Anima-sdnext-diffusers / pipeline.py
CalamitousFelicitousness's picture
Upload folder using huggingface_hub
df9529d verified
import inspect
from typing import Callable, Dict, List, Optional, Union
import numpy as np
import torch
from transformers import PreTrainedModel, PreTrainedTokenizerFast
from diffusers.callbacks import MultiPipelineCallbacks, PipelineCallback
from diffusers.models import AutoencoderKLWan, CosmosTransformer3DModel
from diffusers.schedulers import FlowMatchEulerDiscreteScheduler
from diffusers.utils import logging
from diffusers.utils.torch_utils import randn_tensor
from diffusers.video_processor import VideoProcessor
from diffusers.pipelines.pipeline_utils import DiffusionPipeline
from diffusers.pipelines.cosmos.pipeline_output import CosmosImagePipelineOutput
logger = logging.get_logger(__name__)
def retrieve_timesteps(scheduler, num_inference_steps=None, device=None, timesteps=None, sigmas=None, **kwargs):
if timesteps is not None and sigmas is not None:
raise ValueError("Only one of `timesteps` or `sigmas` can be passed.")
if timesteps is not None:
scheduler.set_timesteps(timesteps=timesteps, device=device, **kwargs)

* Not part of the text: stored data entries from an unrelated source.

(* ===== verification/CanRom.v ===== *)
(** * CanRom: the CAN driver

    [platform/lpc11xx/net/can/can_rom.c] on the driver in the controller's ROM: what
    the ROM is asked to do is the trace, what it reports is an argument.  The two
    semaphores are those of [Semaphore] in the kernel's state.  [can_send] is given
    as the steps between its waits, so that interrupts and other threads can come
    there.  Error messages are left out. *)
From S2P Require Import Prelude ListApi Fw Sched Semaphore Eeprom CanNode.

Record can_rom_msg := mk_msg { mode_id : Z; mask : Z; msg_data : list Z; dlc : Z; msgobj : Z }.

(** An entry of [receive_conf]: callback and context. *)
Record receive_conf := mk_conf { callback : Z; context : Z }.

Definition LPC11_CAN_EXT_FLAG : Z := 0x20000000.
Definition CAN_FLAG_NOWAIT : Z := Z.shiftl 1 0.
Definition NUM_RECEIVE : nat := 31.

Record can_speed_table_entry := mk_speed { clock : Z; can_speed : Z; divider : Z; btr : Z }.
Definition can_speed_table : list can_speed_table_entry :=
  [mk_speed 12000000 50000 2 0x1c0e; mk_speed 12000000 125000 2 0x1c02; mk_speed 16000000 125000 (8 - 7) 0x1c07].

Inductive can_event :=
| EvRomInit (div btr : Z)
| EvConfigure (m : can_rom_msg)
| EvTransmit (m : can_rom_msg)
| EvCallback (callback : Z) (f : can_frame) (context : Z).

(** What is sent for a frame. *)
Definition msg_of_frame (f : can_frame) : can_rom_msg :=
  mk_msg (if truth (Z.land (flags f) CAN_FRAME_FLAG_EXT) then Z.lor (id f) LPC11_CAN_EXT_FLAG else id f) 0
    (data f) (data_length f) 0.

(** The frame a callback gets; bytes and flags that are not written are [uninit]. *)
Definition frame_of_msg (uninit : Z) (m : can_rom_msg) : can_frame :=
  let ext := truth (Z.land (mode_id m) LPC11_CAN_EXT_FLAG) in
  mk_frame (if ext then Z.land (mode_id m) (u32 (Z.lnot LPC11_CAN_EXT_FLAG)) else mode_id m)
    (if ext then CAN_FRAME_FLAG_EXT else uninit) (dlc m)
    (take (Z.to_nat (dlc m)) (msg_data m) ++ replicate (8 - Z.to_nat (dlc m)) uninit).

Section CanRom.
Context {S L : Type} `{LA : ListApi S L} (queue_off send_lock send_done uninit : Z).
Abbreviation sys := (Sched.sys (S := S) (L := L)).

Record csys := mk_csys { table : list receive_conf; send_async : bool; kern : sys; ctrace : list can_event }.

Definition set_table (v : list receive_conf) s := mk_csys v (send_async s) (kern s) (ctrace s).
Definition set_async (v : bool) s := mk_csys (table s) v (kern s) (ctrace s).
Definition set_kern (v : sys) s := mk_csys (table s) (send_async s) v (ctrace s).
Definition rom (e : can_event) : M csys unit := modify (fun s => mk_csys (table s) (send_async s) (kern s) (ctrace s ++ [e])).
Definition on_kern {A} (c : M sys A) : M csys A := fun s =>
  match c (kern s) with Ok a k => Ok a (set_kern k s) | Fault f => Fault f end.

(** [m] is what [can_receive] stores. *)
Definition can_rom_callback_rx (msg_obj_num : Z) (m : can_rom_msg) : M csys unit :=
  let! c := deref (fun s => table s !! Z.to_nat (msg_obj_num - 1)) in
  if truth (callback c) then
    if dlc m >? 8 then fail WildAccess else rom (EvCallback (callback c) (frame_of_msg uninit m) (context c))
  else ret tt.

Definition can_rom_callback_tx (msg_obj_num : Z) : M csys unit :=
  run! assert_ (msg_obj_num =? 0) in
  run! on_kern (semaphore_signal queue_off send_done) in
  let! async := gets send_async in
  if (async : bool) then on_kern (semaphore_signal queue_off send_lock) else ret tt.

Definition speed_entry (clock_speed speed : Z) : option can_speed_table_entry :=
  find (fun e => (clock e =? clock_speed) && (can_speed e =? speed)) can_speed_table.

(** [registered] is what [irq_register] returns, [clock_speed] the main clock. *)
Definition can_init (registered : bool) (clock_speed speed : Z) : M csys Z :=
  run! assert_ registered in
  match speed_entry clock_speed speed with
  | None => fail AssertFail
  | Some e =>
      run! rom (EvRomInit (divider e - 1) (btr e)) in
      run! on_kern (semaphore_init send_lock 1) in
      run! on_kern (semaphore_init send_done 0) in
      ret STATUS_OK
  end.

(** *** [can_send]

    [Called] is the entry, [Locked] after the wait for [send_lock], [Waiting] and
    [Sent] before and after the wait for [send_done]. *)
Inductive send_pc := Called (f : can_frame) (flags : Z) | Locked (f : can_frame) (flags : Z) | Waiting | Sent | Returned.

Definition send_step (w : Z) (pc : send_pc) : M csys send_pc :=
  match pc with
  | Called f flags =>
      let! in_isr := on_kern scheduler_in_isr in
      run! on_kern (semaphore_wait queue_off send_lock w) in
      ret (Locked f (if (in_isr : bool) then Z.lor flags CAN_FLAG_NOWAIT else flags))
  | Locked f flags =>
      let async := truth (Z.land flags CAN_FLAG_NOWAIT) in
      run! modify (set_async async) in
      run! rom (EvTransmit (msg_of_frame f)) in
      ret (if async then Returned else Waiting)
  | Waiting => run! on_kern (semaphore_wait queue_off send_done w) in ret Sent
  | Sent => run! on_kern (semaphore_signal queue_off send_lock) in ret Returned
  | Returned => ret Returned
  end.

(** A call that nothing comes between. *)
Definition can_send (w : Z) (f : can_frame) (flags : Z) : M csys send_pc :=
  let! pc := send_step w (Called f flags) in
  let! pc := send_step w pc in
  let! pc := send_step w pc in
  send_step w pc.

(** *** The callbacks *)

(** The first entry that [p] accepts, as [idx] of the loops. *)
Definition find_conf (p : receive_conf -> bool) (cs : list receive_conf) : option nat := fst <$> list_find p cs.

Definition can_set_receive_callback (id id_mask flags callback_ context_ : Z) : M csys Z :=
  let! cs := gets table in
  match find_conf (fun c => callback c =? NULL) cs with
  | None => ret (STATUS_ERR 0)
  | Some idx =>
      run! modify (set_table (<[idx := mk_conf callback_ context_]> cs)) in
      run! rom (EvConfigure (mk_msg (if truth (Z.land flags CAN_FRAME_FLAG_EXT) then Z.lor id LPC11_CAN_EXT_FLAG else id)
                               id_mask (replicate 8 uninit) uninit (Z.of_nat idx + 1))) in
      ret STATUS_OK
  end.

Definition can_unset_receive_callback (id id_mask flags callback_ context_ : Z) : M csys Z :=
  let! cs := gets table in
  match find_conf (fun c => (callback c =? callback_) && (context c =? context_)) cs with
  | None => ret (STATUS_ERR 0)
  | Some idx => run! modify (set_table (<[idx := mk_conf NULL NULL]> cs)) in ret STATUS_OK
  end.
End CanRom.
(** A step of the reader that holds the lock, inside its call. *)
Lemma reads_reader c t pc pc' s' k hw hr k' got n : uart_inv_at c k hw hr -> reads_at c k hr -> orderly c (moved c t pc pc' s') ->
  pcs c t = Some pc -> k_state k !! t = Some THREAD_STATE_RUNNING -> r_got pc = Some (got, n) -> is_Some (r_got pc') -> read_by pc = [] -> rep (ukern s') k' ->
  k_sems k' !! read_lock = k_sems k !! read_lock -> (forall v, in_hand pc' = Some v -> v = ier s') ->
  (forall pend v ws, k_sems k !! read_sem = Some (v, ws) -> reader_at (drv c) v ws pend t pc ->
     exists got' pend' v' ws', got ++ pend = got' ++ pend' /\ r_got pc' = Some (got', n) /\
       k_sems k' !! read_sem = Some (v', ws') /\ reader_at s' v' ws' pend' t pc') ->
  reads_inv (moved c t pc pc' s').
Proof.
  intros Hinv Hra Ho Hpc Hrun Hg Hg' Hrb Hr Hl Hv Hph.
  pose proof (reader_holds _ _ _ _ _ _ Hinv Hpc ltac:(by rewrite Hg) Hrun) as ->.
  destruct (uart_inv_step _ _ (od_run _ _ Ho) ltac:(by exists k, hw, (Some t))) as (k1 & hw1 & hr1 & H1).
  pose proof (rep_inj _ _ _ _ (ui_rep _ _ _ _ H1) Hr) as ->.
  assert (hr1 = Some t) as ->.
  { eapply same_reader; [exact Hinv|exact H1|exact Hl|]. intros t'. apply moved_same; [done|done|]. rewrite Hg. split; [done|by eexists]. }
  exists k', hw1, (Some t). split; [exact H1|]. split; [by apply hand_moved|].
  destruct Hra as [_ (got0 & pend & v & ws & Ha & Hs & p & m & Hp & Hg0 & Hat)]. rewrite Hpc in Hp. injection Hp as <-.
  rewrite Hg in Hg0. injection Hg0 as <- <-. destruct (Hph pend v ws Hs Hat) as (got' & pend' & v' & ws' & Eg & Hgot & Hs' & Hat').
  exists got', pend', v', ws'. split; [|split; [exact Hs'|] ].
  - cbn. by rewrite Hrb, app_nil_r, Ha, Eg.
  - exists pc', n. rewrite moved_pc, decide_True by done. split; [by destruct pc'|done].
Qed.

(** What a wait leaves. *)
Lemma wait_det c w k (p : upc) pc' s' q : uart_inv c -> rep (ukern (drv c)) k -> ok_event (KWait q w) (ukern (drv c)) k ->
  (let! _ := on_kern (semaphore_wait queue_off q w) in ret p) (drv c) = Ok pc' s' ->
  pc' = p /\ exists ks, s' = with_kern ks (drv c) /\ rep ks (spec_event k (KWait q w)).
Proof.
  intros (k0 & hw & hr & Hinv) Hr Hok E. pose proof (rep_inj _ _ _ _ (ui_rep _ _ _ _ Hinv) Hr) as ->.
  destruct (uart_kern_run (drv c) k (KWait q w) Hr (ui_wf _ _ _ _ Hinv) (ui_irqs _ _ _ _ Hinv) Hok) as (ks & Ek & Hrep & _).
  simpl in Ek. rewrite (bind_ok _ _ _ _ _ Ek) in E. injection E as <- <-. split; [done|]. by exists ks.
Qed.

timesteps = scheduler.timesteps
num_inference_steps = len(timesteps)
elif sigmas is not None:
scheduler.set_timesteps(sigmas=sigmas, device=device, **kwargs)
timesteps = scheduler.timesteps
num_inference_steps = len(timesteps)
else:
scheduler.set_timesteps(num_inference_steps, device=device, **kwargs)
timesteps = scheduler.timesteps
return timesteps, num_inference_steps
class AnimaTextToImagePipeline(DiffusionPipeline):
"""Pipeline for text-to-image generation using the Anima model.
Anima uses a Cosmos Predict2 backbone with a Qwen3 text encoder and an LLM adapter
that cross-attends T5 token embeddings to Qwen3 hidden states.
"""
model_cpu_offload_seq = "text_encoder->llm_adapter->transformer->vae"
_callback_tensor_inputs = ["latents", "prompt_embeds", "negative_prompt_embeds"]
def __init__(
self,
text_encoder: PreTrainedModel,
tokenizer: PreTrainedTokenizerFast,
t5_tokenizer: PreTrainedTokenizerFast,
llm_adapter,
transformer: CosmosTransformer3DModel,
vae: AutoencoderKLWan,
scheduler: FlowMatchEulerDiscreteScheduler,
):
super().__init__()
self.register_modules(
text_encoder=text_encoder,
tokenizer=tokenizer,
t5_tokenizer=t5_tokenizer,
llm_adapter=llm_adapter,
transformer=transformer,
vae=vae,
scheduler=scheduler,
)
self.vae_scale_factor_temporal = 2 ** sum(self.vae.temperal_downsample) if getattr(self, "vae", None) else 4
self.vae_scale_factor_spatial = 2 ** len(self.vae.temperal_downsample) if getattr(self, "vae", None) else 8
self.video_processor = VideoProcessor(vae_scale_factor=self.vae_scale_factor_spatial)
def _encode_prompt(
self,
prompt: Union[str, List[str]],
device: torch.device,
dtype: torch.dtype,
max_sequence_length: int = 512,
):
"""Encode prompt through Qwen3 and run LLM adapter with T5 token IDs."""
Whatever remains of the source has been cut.